Summary:

The unveiling of iPad 2 has publishers both excited and vexed about the possibilities and hurdles involved with creating a “digital storefro…

paidContent2011 The New Digital Content Storefront

The unveiling of iPad 2 has publishers both excited and vexed about the possibilities and hurdles involved with creating a “digital storefront.” But it’s not just about Apple (NSDQ: AAPL) these days, despite the flood of attention its devices have gotten, but sorting it all out and getting to what Morgan Guenther, president & CEO, Next Issue Media, called a “single unified path” is the ultimate goal — for some publishers at least.

Speaking at the paidContent 2011 conference, Guenther addressed the difficulties in dealing not just with the Google (NSDQ: GOOG) Android and Apple platforms, but the fact that publishers have to choose between offering one or a mix of formats for their content. “Some will want their digital content produced for Adobe (NSDQ: ADBE), some will just want html5,” he said. “The balkanization makes it difficult and challenging as publishers try to reach consumers.”

But in Ongo CEO Alex Kazim‘s view, the mess of choices is actually a good thing. That is to say, the situation for publishers might be worse if there were a seamless, single option at this point. “Balkanization is a good thing,” Kazim told panel moderator James L. McQuivey, VP, Principal Analyst at Forrester. “I can buy my music on iTunes, listen on Pandora, Spotify. If iTunes had been created by the music industry instead of Apple, they wouldn’t have sold individual songs. They would only sell albums. In news, it’s going to be ad based models, subscription based models. Ultimately, that will benefit consumers, and publishers in turn.”
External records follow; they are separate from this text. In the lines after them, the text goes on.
(** * newspaper_pdf: ordering and rendering core of [app.py]

    A shallow embedding of the functions of [app.py] that carry the
    ordering and layout policy: [build_sort_key] and
    [build_sort_key_with_map], [generate_pdf] with its sort, its page
    loop and the saving of the document, [scale_image], [add_label],
    and the handler [generate].

    Conventions of the embedding.
    - A Python [str] is a [string]; the model covers names made of ASCII
      characters, where [str.lower] maps [A-Z] to [a-z] and leaves every
      other character alone, [\s] is ASCII white space and [\d] is
      [0-9].
    - A Python [int] is a [Z] (list positions and lengths are [nat]).
      The value of [int(...)] of a digit string is [Str.int]; that
      [int(...)] raises for more than 4300 digits is [int_of_digits],
      which decides whether the sort of [generate_pdf] raises.
    - A Python [float] is an IEEE-754 binary64 number, modelled with the
      [spec_float] operations of the Standard Library at precision 53 and
      maximal exponent 1024.
    - A [pathlib.Path] is the record of the properties the program reads
      from it ([str(p)], [p.stem], [p.name]).
    - An exception is a value of [exn]; a call that may raise returns a
      [result].
    - Pillow is an interface ([Pillow]): decoding, resizing, text
      measurement and writing the document are its operations, and
      [load_font] returns a font for every size, Pillow's default font
      at the last.
    - The system, werkzeug and Flask are interfaces too ([Server],
      [Uploads]); each of their calls that may raise returns a
      [result]. *)

From stdpp Require Import gmap strings list sorting pretty.
From Stdlib Require Import ZArith Lia Ascii String SpecFloat Zpower.

Local Open Scope Z_scope.

(** ** Python [str] operations *)

Module Str.

Definition code (c : ascii) : N := N_of_ascii c.

(** [c.lower()] on one ASCII character. *)
Definition lower_char (c : ascii) : ascii :=
  if (65 <=? code c)%N && (code c <=? 90)%N
  then ascii_of_N (code c + 32) else c.

(** [s.lower()] *)
Fixpoint lower (s : string) : string :=
  match s with
  | EmptyString => EmptyString
  | String c t => String (lower_char c) (lower t)
  end.

(** [s.startswith(p)] *)
Fixpoint startswith (p s : string) : bool :=
  match p, s with
  | EmptyString, _ => true
  | String _ _, EmptyString => false
  | String a p', String b s' => if Ascii.eqb a b then startswith p' s' else false
  end.

(** [kw in s]: [kw] occurs in [s] as a contiguous substring. *)
Fixpoint contains (kw s : string) : bool :=
  startswith kw s ||
  match s with
  | EmptyString => false
  | String _ t => contains kw t
  end.

(** Membership of a character in a string used as a character set. *)
Fixpoint mem (c : ascii) (chars : string) : bool :=
  match chars with
  | EmptyString => false
  | String d t => Ascii.eqb c d || mem c t
  end.

(** [s.lstrip(chars)], [s.rstrip(chars)], [s.strip(chars)] *)
Fixpoint lstrip (chars s : string) : string :=
  match s with
  | EmptyString => EmptyString
  | String c t => if mem c chars then lstrip chars t else s
  end.

Definition rstrip (chars s : string) : string :=
  String.rev (lstrip chars (String.rev s)).

Definition strip (chars s : string) : string :=
  rstrip chars (lstrip chars s).

(** [\d] on ASCII text. *)
Definition is_digit (c : ascii) : bool :=
  (48 <=? code c)%N && (code c <=? 57)%N.

(** [\s] on ASCII text: tab, newline, vertical tab, form feed, carriage
    return, the four separators 28..31, and space. *)
Definition is_space (c : ascii) : bool :=
  ((9 <=? code c)%N && (code c <=? 13)%N)
  || ((28 <=? code c)%N && (code c <=? 32)%N).

Definition digit_val (c : ascii) : Z := Z.of_N (code c) - 48.

(** [int(s)] for a string of decimal digits. *)
Fixpoint int_acc (acc : Z) (s : string) : Z :=
  match s with
  | EmptyString => acc
  | String c t => int_acc (10 * acc + digit_val c) t
  end.

Definition int (s : string) : Z := int_acc 0 s.

(** Every character of [s] satisfies [p]. *)
Fixpoint all (p : ascii -> bool) (s : string) : bool :=
  match s with
  | EmptyString => true
  | String c t => p c && all p t
  end.

(** The first character of [s], if any, satisfies [p]. *)
Definition head_is (p : ascii -> bool) (s : string) : bool :=
  match s with
  | EmptyString => false
  | String c _ => p c
  end.

(** The longest prefix of [s] whose characters satisfy [p], and the rest. *)
Fixpoint span (p : ascii -> bool) (s : string) : string * string :=
  match s with
  | EmptyString => (EmptyString, EmptyString)
  | String c t =>
      if p c then let '(a, b) := span p t in (String c a, b)
      else (EmptyString, s)
  end.

End Str.

(** ** The page-number pattern

    [PAGE_RE = re.compile(r'page\s*no\.?\s*(\d+)', re.IGNORECASE)].
    The matcher follows the pattern element by element; every repetition
    is greedy.  Theorems below relate it to the set of all ways of
    splitting the text according to the pattern. *)

Module PageRe.
Import Str.

(** A literal of the pattern, compared case-insensitively; the result is
    the text after the literal. *)
Fixpoint lit (p s : string) : option string :=
  match p, s with
  | EmptyString, _ => Some s
  | String _ _, EmptyString => None
  | String a p', String b s' =>
      if Ascii.eqb (lower_char a) (lower_char b) then lit p' s' else None
  end.

(** [\s*] *)
Definition skip_spaces (s : string) : string := snd (span is_space s).

(** [\.?] *)
Definition opt_dot (s : string) : string :=
  match s with
  | String c t => if Ascii.eqb c "." then t else s
  | EmptyString => s
  end.

(** A match of the whole pattern at the start of [s]: group 1 and the
    text after the match. *)
Definition match_here (s : string) : option (string * string) :=
  match lit "page" s with
  | None => None
  | Some r1 =>
      match lit "no" (skip_spaces r1) with
      | None => None
      | Some r3 =>
          let '(ds, r6) := span is_digit (skip_spaces (opt_dot r3)) in
          match ds with
          | EmptyString => None
          | String _ _ => Some (ds, r6)
          end
      end
  end.

(** [PAGE_RE.search(s)]: the text before the leftmost match, group 1 of
    that match, and the text after it. *)
Fixpoint search (s : string) : option (string * string * string) :=
  match match_here s with
  | Some (ds, rest) => Some (EmptyString, ds, rest)
  | None =>
      match s with
      | EmptyString => None
      | String c t =>
          match search t with
          | Some (pre, ds, rest) => Some (String c pre, ds, rest)
          | None => None
          end
      end
  end.

(** [PAGE_RE.sub('', s)]: scanning resumes after each match; [n] bounds
    the number of matches. *)
Fixpoint sub_fuel (n : nat) (s : string) : string :=
  match n with
  | O => s
  | S n' =>
      match search s with
      | None => s
      | Some (pre, _, rest) => pre +:+ sub_fuel n' rest
      end
  end.

Definition sub_empty (s : string) : string := sub_fuel (String.length s) s.

End PageRe.

(** ** Sort keys *)

Record Path := { path_str : string; stem : string; name : string }.

Definition key : Type := nat * string * Z * nat.

Section SortKey.
Variable priority : list string.
Variable filename_map : option (gmap string string).

(** The name a page is ranked and labelled by: the entry of
    [filename_map] under [str(path)] when there is one, [path.stem]
    otherwise. *)
Definition display_name (path : Path) : string :=
  match filename_map with
  | Some m => default (stem path) (m !! path_str path)
  | None => stem path
  end.

Definition priority_l : list string := map Str.lower priority.

(** The loop over [enumerate(priority_l)] with its [break]. *)
Fixpoint pr_rank_loop (i : nat) (kws : list string) (nm : string) (dflt : nat) : nat :=
  match kws with
  | [] => dflt
  | kw :: rest =>
      if Str.contains kw nm then i else pr_rank_loop (S i) rest nm dflt
  end.

Definition pr_rank (nm : string) : nat :=
  pr_rank_loop 0 priority_l nm (List.length priority_l + 1)%nat.

Definition page_num (nm : string) : Z :=
  match PageRe.search nm with
  | Some (_, ds, _) => Str.int ds
  | None => 0
  end.

Definition base (nm : string) : string :=
  Str.strip "- _" (PageRe.sub_empty nm).

Definition sort_key (pair : nat * Path) : key :=
  let '(idx, path) := pair in
  let nm := Str.lower (display_name path) in
  (pr_rank nm, base nm, page_num nm, idx).

End SortKey.

(** ** Comparison of keys

    Python compares tuples lexicographically, integers by value and
    strings lexicographically by character code. *)

Definition lex (c : comparison) (d : comparison) : comparison :=
  match c with
  | Eq => d
  | _ => c
  end.

Definition cmp_pair {A B : Type} (ca : A -> A -> comparison) (cb : B -> B -> comparison)
    (x y : A * B) : comparison :=
  lex (ca x.1 y.1) (cb x.2 y.2).

Definition key_compare : key -> key -> comparison :=
  cmp_pair (cmp_pair (cmp_pair Nat.compare String.compare) Z.compare) Nat.compare.

(** [a < b] on keys. *)
Definition key_ltb (a b : key) : bool :=
  match key_compare a b with
  | Lt => true
  | _ => false
  end.

(** A comparison function that decides a strict total order. *)
Class Ordered {A : Type} (cmp : A -> A -> comparison) : Prop := {
  cmp_eq : forall a b, cmp a b = Eq <-> a = b;
  cmp_antisym : forall a b, cmp b a = CompOpp (cmp a b);
  cmp_trans : forall a b c, cmp a b = Lt -> cmp b c = Lt -> cmp a c = Lt
}.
Both Next Issue and Ongo have faced doubters about their models — the former is the magazine and newspaper JV charged with creating a single storefront for digital sales and subscriptions, while the latter aggregates online news. In Ongo’s case, even though it launched barely a month ago, Kazim is constantly asked how many subscribers the company has under its belt. In the case of Next Issue, it has taken some hits for moving too slowly.

“The media industry is a glass house,” said Guenther. “Next Issue was formed 15 months ago and when I got here less than a year ago, there was a lot of focus on research on technology and consumer habits. There was not a lot of execution before I got here. The idea I had was to meld Silicon Valley.. we’re not going to be a system integrator and we were going to develop a product. There were no product people when I got here. I constantly hear, ‘You’re late, Apple owns the market.’ These are still early days.”